[Saved entries]
↓
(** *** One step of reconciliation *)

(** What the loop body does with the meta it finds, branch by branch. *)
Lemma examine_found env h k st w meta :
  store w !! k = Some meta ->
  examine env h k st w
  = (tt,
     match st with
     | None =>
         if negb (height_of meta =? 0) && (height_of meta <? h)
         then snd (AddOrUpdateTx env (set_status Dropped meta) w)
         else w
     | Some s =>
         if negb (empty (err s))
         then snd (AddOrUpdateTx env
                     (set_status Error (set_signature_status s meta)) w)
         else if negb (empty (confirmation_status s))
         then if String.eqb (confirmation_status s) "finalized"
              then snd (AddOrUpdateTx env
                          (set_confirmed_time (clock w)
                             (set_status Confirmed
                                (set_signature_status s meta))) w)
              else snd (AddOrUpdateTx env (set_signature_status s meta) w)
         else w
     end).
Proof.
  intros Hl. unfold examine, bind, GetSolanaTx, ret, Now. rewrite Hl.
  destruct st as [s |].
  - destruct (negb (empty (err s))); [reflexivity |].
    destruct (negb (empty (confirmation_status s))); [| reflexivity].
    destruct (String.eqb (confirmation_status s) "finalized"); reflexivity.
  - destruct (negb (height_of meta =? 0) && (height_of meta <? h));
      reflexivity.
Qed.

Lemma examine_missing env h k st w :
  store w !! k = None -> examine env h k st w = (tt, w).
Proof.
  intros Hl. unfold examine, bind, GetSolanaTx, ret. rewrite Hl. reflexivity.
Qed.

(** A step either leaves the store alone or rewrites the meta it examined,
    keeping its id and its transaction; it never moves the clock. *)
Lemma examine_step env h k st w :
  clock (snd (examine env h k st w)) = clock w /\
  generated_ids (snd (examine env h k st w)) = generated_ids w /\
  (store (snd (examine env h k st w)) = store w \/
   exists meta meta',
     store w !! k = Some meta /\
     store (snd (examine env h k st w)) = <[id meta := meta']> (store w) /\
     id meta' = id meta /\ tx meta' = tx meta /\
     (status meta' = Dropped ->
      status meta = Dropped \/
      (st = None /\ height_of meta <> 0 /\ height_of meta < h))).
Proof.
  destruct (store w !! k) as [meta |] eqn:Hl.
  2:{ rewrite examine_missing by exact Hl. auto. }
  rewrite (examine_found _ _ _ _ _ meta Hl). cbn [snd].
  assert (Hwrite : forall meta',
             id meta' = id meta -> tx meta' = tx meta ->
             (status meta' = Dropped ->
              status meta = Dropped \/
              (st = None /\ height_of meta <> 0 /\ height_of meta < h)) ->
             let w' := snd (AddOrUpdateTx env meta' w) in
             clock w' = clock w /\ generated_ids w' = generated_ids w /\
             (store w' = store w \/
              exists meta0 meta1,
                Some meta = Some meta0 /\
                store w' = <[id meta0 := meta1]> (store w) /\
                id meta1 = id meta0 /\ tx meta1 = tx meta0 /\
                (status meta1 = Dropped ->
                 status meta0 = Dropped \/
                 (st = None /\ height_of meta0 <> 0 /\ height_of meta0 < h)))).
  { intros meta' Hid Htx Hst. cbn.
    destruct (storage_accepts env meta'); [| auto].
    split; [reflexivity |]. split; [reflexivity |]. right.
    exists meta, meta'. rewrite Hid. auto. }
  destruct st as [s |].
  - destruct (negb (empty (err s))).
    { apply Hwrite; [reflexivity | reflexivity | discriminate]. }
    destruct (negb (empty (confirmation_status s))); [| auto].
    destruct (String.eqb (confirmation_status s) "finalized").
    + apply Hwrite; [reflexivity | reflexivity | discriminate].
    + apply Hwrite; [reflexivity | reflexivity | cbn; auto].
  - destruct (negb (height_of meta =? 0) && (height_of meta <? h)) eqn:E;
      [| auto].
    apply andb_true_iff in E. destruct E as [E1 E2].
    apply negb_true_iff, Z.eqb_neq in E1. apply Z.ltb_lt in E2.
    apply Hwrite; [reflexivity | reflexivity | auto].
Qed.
↑
↓
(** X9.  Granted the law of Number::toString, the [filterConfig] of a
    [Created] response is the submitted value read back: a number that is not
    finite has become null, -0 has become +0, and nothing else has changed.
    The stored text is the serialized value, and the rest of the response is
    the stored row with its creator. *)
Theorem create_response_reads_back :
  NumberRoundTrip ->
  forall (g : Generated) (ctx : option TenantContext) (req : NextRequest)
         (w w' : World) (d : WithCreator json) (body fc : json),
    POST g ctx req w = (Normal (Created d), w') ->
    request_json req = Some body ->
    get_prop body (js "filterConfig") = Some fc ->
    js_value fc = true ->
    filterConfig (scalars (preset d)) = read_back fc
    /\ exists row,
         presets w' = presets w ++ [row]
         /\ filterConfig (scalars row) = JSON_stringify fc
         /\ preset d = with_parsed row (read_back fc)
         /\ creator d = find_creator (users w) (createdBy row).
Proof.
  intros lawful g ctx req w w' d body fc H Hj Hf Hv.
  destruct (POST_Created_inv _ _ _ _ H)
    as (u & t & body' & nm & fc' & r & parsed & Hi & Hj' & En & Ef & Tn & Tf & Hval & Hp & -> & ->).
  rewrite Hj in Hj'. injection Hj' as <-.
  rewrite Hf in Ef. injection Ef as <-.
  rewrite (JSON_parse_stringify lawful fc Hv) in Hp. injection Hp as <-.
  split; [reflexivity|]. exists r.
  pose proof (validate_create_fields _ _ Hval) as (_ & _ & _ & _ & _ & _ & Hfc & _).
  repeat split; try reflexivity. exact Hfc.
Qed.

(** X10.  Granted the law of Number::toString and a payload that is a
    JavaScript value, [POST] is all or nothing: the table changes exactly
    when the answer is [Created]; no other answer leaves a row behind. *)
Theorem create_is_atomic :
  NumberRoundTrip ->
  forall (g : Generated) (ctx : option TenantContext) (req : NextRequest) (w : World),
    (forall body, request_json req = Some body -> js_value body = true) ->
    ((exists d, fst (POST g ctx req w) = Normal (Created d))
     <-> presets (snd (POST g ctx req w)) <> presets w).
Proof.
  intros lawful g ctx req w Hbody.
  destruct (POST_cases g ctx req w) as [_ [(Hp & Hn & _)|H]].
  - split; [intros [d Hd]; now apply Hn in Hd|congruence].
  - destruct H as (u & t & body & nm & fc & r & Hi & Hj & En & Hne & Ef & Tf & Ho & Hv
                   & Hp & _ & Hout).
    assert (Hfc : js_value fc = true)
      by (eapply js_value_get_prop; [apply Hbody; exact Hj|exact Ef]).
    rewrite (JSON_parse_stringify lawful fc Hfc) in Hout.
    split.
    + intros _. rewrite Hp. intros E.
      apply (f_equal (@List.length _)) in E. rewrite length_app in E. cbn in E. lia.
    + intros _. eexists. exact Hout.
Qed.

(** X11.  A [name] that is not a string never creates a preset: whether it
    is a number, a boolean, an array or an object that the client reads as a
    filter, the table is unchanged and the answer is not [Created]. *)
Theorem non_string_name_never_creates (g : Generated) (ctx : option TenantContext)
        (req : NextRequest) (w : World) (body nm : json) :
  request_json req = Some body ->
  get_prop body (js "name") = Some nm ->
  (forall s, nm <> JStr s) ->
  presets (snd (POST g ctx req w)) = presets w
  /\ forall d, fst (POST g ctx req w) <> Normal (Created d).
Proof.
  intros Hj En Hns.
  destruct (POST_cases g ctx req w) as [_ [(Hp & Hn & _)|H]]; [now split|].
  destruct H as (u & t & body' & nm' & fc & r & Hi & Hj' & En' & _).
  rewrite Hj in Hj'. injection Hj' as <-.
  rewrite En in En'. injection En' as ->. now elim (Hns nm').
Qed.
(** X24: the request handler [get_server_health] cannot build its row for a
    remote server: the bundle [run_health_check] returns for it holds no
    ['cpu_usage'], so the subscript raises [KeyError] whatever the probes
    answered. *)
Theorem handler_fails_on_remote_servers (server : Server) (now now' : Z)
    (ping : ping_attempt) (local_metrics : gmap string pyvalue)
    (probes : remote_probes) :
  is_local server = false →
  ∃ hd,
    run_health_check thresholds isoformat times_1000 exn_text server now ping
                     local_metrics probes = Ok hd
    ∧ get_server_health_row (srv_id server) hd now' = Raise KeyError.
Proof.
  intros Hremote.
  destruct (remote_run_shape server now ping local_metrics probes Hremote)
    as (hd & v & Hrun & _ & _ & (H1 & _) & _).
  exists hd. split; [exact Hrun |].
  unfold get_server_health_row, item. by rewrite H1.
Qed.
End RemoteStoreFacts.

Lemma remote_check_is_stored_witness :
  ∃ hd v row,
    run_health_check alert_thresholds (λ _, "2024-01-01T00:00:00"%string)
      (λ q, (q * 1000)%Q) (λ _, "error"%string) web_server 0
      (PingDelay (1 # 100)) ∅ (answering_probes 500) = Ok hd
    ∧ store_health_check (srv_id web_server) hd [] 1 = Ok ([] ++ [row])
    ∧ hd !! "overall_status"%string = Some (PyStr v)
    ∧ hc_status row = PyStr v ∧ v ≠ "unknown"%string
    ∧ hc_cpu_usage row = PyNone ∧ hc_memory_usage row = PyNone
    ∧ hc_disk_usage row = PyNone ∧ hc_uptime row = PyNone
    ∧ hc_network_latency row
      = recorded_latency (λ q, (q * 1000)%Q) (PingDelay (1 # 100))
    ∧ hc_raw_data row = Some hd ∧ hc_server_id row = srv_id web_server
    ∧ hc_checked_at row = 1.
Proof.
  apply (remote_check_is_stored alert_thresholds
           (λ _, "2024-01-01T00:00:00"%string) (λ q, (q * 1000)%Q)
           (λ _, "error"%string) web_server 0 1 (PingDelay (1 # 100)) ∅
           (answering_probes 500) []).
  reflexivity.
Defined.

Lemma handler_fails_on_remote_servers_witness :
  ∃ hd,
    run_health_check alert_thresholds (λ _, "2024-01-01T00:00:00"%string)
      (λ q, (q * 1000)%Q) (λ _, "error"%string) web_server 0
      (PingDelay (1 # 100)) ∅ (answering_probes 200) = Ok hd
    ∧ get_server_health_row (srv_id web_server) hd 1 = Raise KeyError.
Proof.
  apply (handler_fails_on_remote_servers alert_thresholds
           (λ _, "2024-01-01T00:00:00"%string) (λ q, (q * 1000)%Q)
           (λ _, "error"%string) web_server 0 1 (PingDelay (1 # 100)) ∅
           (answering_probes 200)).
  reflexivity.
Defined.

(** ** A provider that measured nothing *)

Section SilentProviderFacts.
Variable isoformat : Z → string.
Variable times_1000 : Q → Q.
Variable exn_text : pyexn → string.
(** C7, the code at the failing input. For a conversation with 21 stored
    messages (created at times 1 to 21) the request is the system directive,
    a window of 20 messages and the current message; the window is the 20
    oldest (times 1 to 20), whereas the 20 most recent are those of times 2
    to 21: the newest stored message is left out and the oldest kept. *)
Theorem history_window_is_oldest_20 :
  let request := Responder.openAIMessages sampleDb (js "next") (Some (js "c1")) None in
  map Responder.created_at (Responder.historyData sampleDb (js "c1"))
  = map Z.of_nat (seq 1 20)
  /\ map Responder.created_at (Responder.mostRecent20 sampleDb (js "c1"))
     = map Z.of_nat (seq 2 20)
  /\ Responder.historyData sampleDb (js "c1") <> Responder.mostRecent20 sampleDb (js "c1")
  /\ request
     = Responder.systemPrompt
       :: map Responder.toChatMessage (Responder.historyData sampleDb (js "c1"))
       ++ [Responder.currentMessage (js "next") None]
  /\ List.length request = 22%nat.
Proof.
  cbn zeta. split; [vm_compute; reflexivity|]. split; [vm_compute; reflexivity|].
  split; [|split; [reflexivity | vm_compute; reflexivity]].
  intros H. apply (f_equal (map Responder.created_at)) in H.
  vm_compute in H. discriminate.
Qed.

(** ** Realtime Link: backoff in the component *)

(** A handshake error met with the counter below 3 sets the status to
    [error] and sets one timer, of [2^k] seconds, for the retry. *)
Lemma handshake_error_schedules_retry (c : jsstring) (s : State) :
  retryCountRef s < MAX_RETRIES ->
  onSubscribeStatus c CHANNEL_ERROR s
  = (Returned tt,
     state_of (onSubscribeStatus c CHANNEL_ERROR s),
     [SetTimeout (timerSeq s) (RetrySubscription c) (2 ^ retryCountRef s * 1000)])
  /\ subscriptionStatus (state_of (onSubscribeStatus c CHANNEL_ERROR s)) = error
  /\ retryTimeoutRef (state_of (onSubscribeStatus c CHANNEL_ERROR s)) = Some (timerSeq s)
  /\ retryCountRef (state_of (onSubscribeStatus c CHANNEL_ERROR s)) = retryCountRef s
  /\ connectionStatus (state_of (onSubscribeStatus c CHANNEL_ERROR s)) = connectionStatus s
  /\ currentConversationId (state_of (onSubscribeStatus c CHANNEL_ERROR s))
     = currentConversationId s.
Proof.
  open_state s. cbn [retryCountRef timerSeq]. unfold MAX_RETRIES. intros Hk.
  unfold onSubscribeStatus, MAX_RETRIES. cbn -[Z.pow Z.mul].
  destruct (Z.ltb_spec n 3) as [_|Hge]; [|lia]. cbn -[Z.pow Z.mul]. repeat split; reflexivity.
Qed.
↑
↓
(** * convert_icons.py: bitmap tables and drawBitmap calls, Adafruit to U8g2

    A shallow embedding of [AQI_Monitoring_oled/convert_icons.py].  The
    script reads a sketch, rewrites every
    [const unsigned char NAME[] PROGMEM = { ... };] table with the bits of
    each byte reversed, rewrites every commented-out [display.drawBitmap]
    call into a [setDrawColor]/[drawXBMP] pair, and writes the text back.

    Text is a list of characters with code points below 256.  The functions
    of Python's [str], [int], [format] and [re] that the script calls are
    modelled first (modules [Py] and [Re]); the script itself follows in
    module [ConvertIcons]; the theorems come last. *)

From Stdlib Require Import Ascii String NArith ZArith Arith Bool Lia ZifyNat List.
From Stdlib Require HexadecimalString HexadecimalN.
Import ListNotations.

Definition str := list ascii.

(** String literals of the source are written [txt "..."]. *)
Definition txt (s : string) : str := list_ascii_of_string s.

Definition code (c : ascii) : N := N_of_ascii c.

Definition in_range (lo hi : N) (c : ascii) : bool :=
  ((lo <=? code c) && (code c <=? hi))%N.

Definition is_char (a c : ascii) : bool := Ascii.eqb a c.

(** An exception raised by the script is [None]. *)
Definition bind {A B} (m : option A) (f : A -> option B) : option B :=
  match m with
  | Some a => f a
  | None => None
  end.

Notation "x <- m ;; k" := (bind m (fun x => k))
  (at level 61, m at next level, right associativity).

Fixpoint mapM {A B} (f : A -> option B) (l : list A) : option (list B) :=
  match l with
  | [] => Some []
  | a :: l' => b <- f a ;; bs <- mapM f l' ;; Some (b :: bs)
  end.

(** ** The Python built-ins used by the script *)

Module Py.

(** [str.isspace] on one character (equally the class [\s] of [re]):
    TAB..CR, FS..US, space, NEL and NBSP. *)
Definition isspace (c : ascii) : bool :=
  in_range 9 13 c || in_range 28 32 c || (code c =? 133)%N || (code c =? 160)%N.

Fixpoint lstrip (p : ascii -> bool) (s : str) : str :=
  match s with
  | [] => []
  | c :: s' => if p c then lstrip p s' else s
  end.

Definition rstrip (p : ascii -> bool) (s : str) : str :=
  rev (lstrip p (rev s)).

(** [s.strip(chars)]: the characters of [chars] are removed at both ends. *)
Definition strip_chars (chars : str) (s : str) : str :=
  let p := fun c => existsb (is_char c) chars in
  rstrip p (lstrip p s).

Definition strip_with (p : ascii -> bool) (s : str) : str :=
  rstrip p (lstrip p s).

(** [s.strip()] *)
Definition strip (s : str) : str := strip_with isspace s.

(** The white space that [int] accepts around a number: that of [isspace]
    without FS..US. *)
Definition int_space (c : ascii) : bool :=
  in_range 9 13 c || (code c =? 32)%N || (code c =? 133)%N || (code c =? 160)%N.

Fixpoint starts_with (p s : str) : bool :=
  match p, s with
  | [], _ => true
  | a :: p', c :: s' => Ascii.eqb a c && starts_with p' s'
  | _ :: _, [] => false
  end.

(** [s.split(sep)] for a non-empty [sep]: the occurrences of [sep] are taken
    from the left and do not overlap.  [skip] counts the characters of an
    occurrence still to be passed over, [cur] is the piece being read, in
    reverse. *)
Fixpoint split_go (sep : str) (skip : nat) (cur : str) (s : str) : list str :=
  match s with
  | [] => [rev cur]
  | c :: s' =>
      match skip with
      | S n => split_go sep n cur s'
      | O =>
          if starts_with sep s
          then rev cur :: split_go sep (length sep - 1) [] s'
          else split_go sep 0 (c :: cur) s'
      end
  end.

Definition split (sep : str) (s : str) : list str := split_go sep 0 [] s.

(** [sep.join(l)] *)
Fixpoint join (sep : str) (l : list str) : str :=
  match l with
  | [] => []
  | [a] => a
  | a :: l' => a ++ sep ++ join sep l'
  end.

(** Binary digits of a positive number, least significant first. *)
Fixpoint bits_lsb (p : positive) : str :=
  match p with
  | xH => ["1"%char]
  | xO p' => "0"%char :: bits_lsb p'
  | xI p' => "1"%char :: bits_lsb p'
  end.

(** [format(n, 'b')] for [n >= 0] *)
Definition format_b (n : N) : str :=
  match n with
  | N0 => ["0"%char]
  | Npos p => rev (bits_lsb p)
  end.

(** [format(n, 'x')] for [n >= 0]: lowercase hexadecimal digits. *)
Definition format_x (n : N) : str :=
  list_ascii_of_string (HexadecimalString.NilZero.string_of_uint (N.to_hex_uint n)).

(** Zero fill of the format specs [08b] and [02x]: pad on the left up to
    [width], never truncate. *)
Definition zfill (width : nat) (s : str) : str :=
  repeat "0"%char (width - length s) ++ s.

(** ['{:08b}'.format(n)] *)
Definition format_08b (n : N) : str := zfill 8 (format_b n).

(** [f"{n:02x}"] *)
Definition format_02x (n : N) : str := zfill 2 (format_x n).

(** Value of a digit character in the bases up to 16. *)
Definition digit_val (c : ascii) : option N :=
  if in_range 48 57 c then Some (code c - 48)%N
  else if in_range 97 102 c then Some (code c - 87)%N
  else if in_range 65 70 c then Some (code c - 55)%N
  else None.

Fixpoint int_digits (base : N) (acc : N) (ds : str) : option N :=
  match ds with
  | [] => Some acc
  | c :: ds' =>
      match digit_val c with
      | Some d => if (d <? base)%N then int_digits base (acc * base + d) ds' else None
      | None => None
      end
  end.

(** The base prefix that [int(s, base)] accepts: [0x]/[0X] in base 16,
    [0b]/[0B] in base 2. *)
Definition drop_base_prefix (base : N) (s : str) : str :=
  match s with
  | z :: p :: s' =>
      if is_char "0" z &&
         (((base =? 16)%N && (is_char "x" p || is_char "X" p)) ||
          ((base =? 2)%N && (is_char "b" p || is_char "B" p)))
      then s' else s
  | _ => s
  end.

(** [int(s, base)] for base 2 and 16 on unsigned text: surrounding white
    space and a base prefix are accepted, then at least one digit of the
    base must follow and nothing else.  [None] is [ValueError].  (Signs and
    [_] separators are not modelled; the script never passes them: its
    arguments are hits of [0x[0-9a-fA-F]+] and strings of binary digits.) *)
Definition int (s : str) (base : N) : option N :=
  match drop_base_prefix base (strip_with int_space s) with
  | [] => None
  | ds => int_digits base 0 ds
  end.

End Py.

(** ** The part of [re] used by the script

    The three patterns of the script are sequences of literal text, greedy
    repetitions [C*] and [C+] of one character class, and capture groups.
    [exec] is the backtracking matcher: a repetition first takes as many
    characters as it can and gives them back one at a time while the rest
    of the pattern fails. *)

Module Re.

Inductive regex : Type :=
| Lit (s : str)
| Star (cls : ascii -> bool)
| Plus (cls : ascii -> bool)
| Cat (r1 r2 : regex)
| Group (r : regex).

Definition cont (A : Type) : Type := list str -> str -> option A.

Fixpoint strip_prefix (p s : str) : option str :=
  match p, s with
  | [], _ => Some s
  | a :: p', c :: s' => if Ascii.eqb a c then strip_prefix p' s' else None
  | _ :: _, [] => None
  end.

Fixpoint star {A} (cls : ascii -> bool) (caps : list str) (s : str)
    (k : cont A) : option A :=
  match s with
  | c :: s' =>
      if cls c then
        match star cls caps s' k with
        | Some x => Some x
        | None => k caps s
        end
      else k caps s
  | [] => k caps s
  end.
↑
- [Activity]:
Please transcribe exactly the lines above from the line that has "(** The white" up to and including the line that has "(** Value of"; no other line belongs in the answer.

- [Reply to the task]:
(** The white space that [int] accepts around a number: that of [isspace]
    without FS..US. *)
Definition int_space (c : ascii) : bool :=
  in_range 9 13 c || (code c =? 32)%N || (code c =? 133)%N || (code c =? 160)%N.

Fixpoint starts_with (p s : str) : bool :=
  match p, s with
  | [], _ => true
  | a :: p', c :: s' => Ascii.eqb a c && starts_with p' s'
  | _ :: _, [] => false
  end.

(** [s.split(sep)] for a non-empty [sep]: the occurrences of [sep] are taken
    from the left and do not overlap.  [skip] counts the characters of an
    occurrence still to be passed over, [cur] is the piece being read, in
    reverse. *)
Fixpoint split_go (sep : str) (skip : nat) (cur : str) (s : str) : list str :=
  match s with
  | [] => [rev cur]
  | c :: s' =>
      match skip with
      | S n => split_go sep n cur s'
      | O =>
          if starts_with sep s
          then rev cur :: split_go sep (length sep - 1) [] s'
          else split_go sep 0 (c :: cur) s'
      end
  end.

Definition split (sep : str) (s : str) : list str := split_go sep 0 [] s.

(** [sep.join(l)] *)
Fixpoint join (sep : str) (l : list str) : str :=
  match l with
  | [] => []
  | [a] => a
  | a :: l' => a ++ sep ++ join sep l'
  end.

(** Binary digits of a positive number, least significant first. *)
Fixpoint bits_lsb (p : positive) : str :=
  match p with
  | xH => ["1"%char]
  | xO p' => "0"%char :: bits_lsb p'
  | xI p' => "1"%char :: bits_lsb p'
  end.

(** [format(n, 'b')] for [n >= 0] *)
Definition format_b (n : N) : str :=
  match n with
  | N0 => ["0"%char]
  | Npos p => rev (bits_lsb p)
  end.

(** [format(n, 'x')] for [n >= 0]: lowercase hexadecimal digits. *)
Definition format_x (n : N) : str :=
  list_ascii_of_string (HexadecimalString.NilZero.string_of_uint (N.to_hex_uint n)).

(** Zero fill of the format specs [08b] and [02x]: pad on the left up to
    [width], never truncate. *)
Definition zfill (width : nat) (s : str) : str :=
  repeat "0"%char (width - length s) ++ s.

(** ['{:08b}'.format(n)] *)
Definition format_08b (n : N) : str := zfill 8 (format_b n).

(** [f"{n:02x}"] *)
Definition format_02x (n : N) : str := zfill 2 (format_x n).

(** Value of a digit character in the bases up to 16. *)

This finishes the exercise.